Charleston is planning to renovate its municipal golf course for the first time in nearly six decades.

The $3 million renovation, set to begin next year, will include drainage projects; reshaped and expanded tee, greens and fairway surfaces; and a tree management program to promote the health of the course’s turf.

Click to view larger. The renovation project is expected to begin in December 2019. (Rendering/City of Charleston)

“At the end of the day, what this project should provide is a maintainable, visually appealing, playable golf course that will challenge players — fairly challenge players of every level,” said golf course architect Troy Miller, who created the renovation plans. “I hope in a few years, we’ll all be able to look back and look at this plan … and hopefully it’ll look as good, if not better as what we have envisioned today.”

The renovation to the course, known locally as “the Muni,” will be carried out nine holes at a time so that the course remains playable during construction. Work is expected to begin in December 2019 and take approximately 15 months to complete, Mayor John Tecklenburg said.

“It’s going to create a really lasting, beautiful course and … make amends for flooding and drainage that occurs down along the Stono River,” adjacent to the course, Tecklenburg said.

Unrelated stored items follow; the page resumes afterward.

(** Assignments to one member. *)
Definition set_kind (x : FrameKind) (f : t) : t :=
  {| kind := x; ast := ast f; location := location f;
     tailCall := tailCall f; val := val f; val2 := val2 f; fit := fit f;
     objectFields := objectFields f; elementId := elementId f;
     elements := elements f; thunks := thunks f; context := context f;
     self := self f; offset := offset f; bindings := bindings f |}.
Definition set_tailCall (x : bool) (f : t) : t :=
  {| kind := kind f; ast := ast f; location := location f;
     tailCall := x; val := val f; val2 := val2 f; fit := fit f;
     objectFields := objectFields f; elementId := elementId f;
     elements := elements f; thunks := thunks f; context := context f;
     self := self f; offset := offset f; bindings := bindings f |}.
Definition set_val (x : Value) (f : t) : t :=
  {| kind := kind f; ast := ast f; location := location f;
     tailCall := tailCall f; val := x; val2 := val2 f; fit := fit f;
     objectFields := objectFields f; elementId := elementId f;
     elements := elements f; thunks := thunks f; context := context f;
     self := self f; offset := offset f; bindings := bindings f |}.
Definition set_val2 (x : Value) (f : t) : t :=
  {| kind := kind f; ast := ast f; location := location f;
     tailCall := tailCall f; val := val f; val2 := x; fit := fit f;
     objectFields := objectFields f; elementId := elementId f;
     elements := elements f; thunks := thunks f; context := context f;
     self := self f; offset := offset f; bindings := bindings f |}.
Definition set_fit (x : nat) (f : t) : t :=
  {| kind := kind f; ast := ast f; location := location f;
     tailCall := tailCall f; val := val f; val2 := val2 f; fit := x;
     objectFields := objectFields f; elementId := elementId f;
     elements := elements f; thunks := thunks f; context := context f;
     self := self f; offset := offset f; bindings := bindings f |}.
Definition set_objectFields (x : gmap (list N) Field) (f : t) : t :=
  {| kind := kind f; ast := ast f; location := location f;
     tailCall := tailCall f; val := val f; val2 := val2 f; fit := fit f;
     objectFields := x; elementId := elementId f;
     elements := elements f; thunks := thunks f; context := context f;
     self := self f; offset := offset f; bindings := bindings f |}.
Definition set_elementId (x : Z) (f : t) : t :=
  {| kind := kind f; ast := ast f; location := location f;
     tailCall := tailCall f; val := val f; val2 := val2 f; fit := fit f;
     objectFields := objectFields f; elementId := x;
     elements := elements f; thunks := thunks f; context := context f;
     self := self f; offset := offset f; bindings := bindings f |}.
Definition set_elements (x : gmap (list N) nat) (f : t) : t :=
  {| kind := kind f; ast := ast f; location := location f;
     tailCall := tailCall f; val := val f; val2 := val2 f; fit := fit f;
     objectFields := objectFields f; elementId := elementId f;
     elements := x; thunks := thunks f; context := context f;
     self := self f; offset := offset f; bindings := bindings f |}.
Definition set_thunks (x : list nat) (f : t) : t :=
  {| kind := kind f; ast := ast f; location := location f;
     tailCall := tailCall f; val := val f; val2 := val2 f; fit := fit f;
     objectFields := objectFields f; elementId := elementId f;
     elements := elements f; thunks := x; context := context f;
     self := self f; offset := offset f; bindings := bindings f |}.
Definition set_context (x : option HeapEntity) (f : t) : t :=
  {| kind := kind f; ast := ast f; location := location f;
     tailCall := tailCall f; val := val f; val2 := val2 f; fit := fit f;
     objectFields := objectFields f; elementId := elementId f;
     elements := elements f; thunks := thunks f; context := x;
     self := self f; offset := offset f; bindings := bindings f |}.
Definition set_self (x : option HeapObject) (f : t) : t :=
  {| kind := kind f; ast := ast f; location := location f;
     tailCall := tailCall f; val := val f; val2 := val2 f; fit := fit f;
     objectFields := objectFields f; elementId := elementId f;
     elements := elements f; thunks := thunks f; context := context f;
     self := x; offset := offset f; bindings := bindings f |}.
Definition set_offset (x : Z) (f : t) : t :=
  {| kind := kind f; ast := ast f; location := location f;
     tailCall := tailCall f; val := val f; val2 := val2 f; fit := fit f;
     objectFields := objectFields f; elementId := elementId f;
     elements := elements f; thunks := thunks f; context := context f;
     self := self f; offset := x; bindings := bindings f |}.
Definition set_bindings (x : BindingFrame) (f : t) : t :=
  {| kind := kind f; ast := ast f; location := location f;
     tailCall := tailCall f; val := val f; val2 := val2 f; fit := fit f;
     objectFields := objectFields f; elementId := elementId f;
     elements := elements f; thunks := thunks f; context := context f;
     self := self f; offset := offset f; bindings := x |}.
End Frame.
Abbreviation Frame := Frame.t.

The city is planning to use $1.5 million in recreation bond funds to pay for half of the renovation, with the other $1.5 million raised through a private fundraising campaign led by former Kiawah Island developer Leonard Long and Jordan Phillips, partner at Kiawah Partners.

Tecklenburg said the city will ask private golf courses to donate a portion of their fees to the course renovations. Kiawah Island Club has already committed to donating, Phillips said, and Tecklenburg said other courses will be asked to donate $1 to $2 per round played.

“It truly can be a collective effort of the golfing community of Charleston,” the mayor said.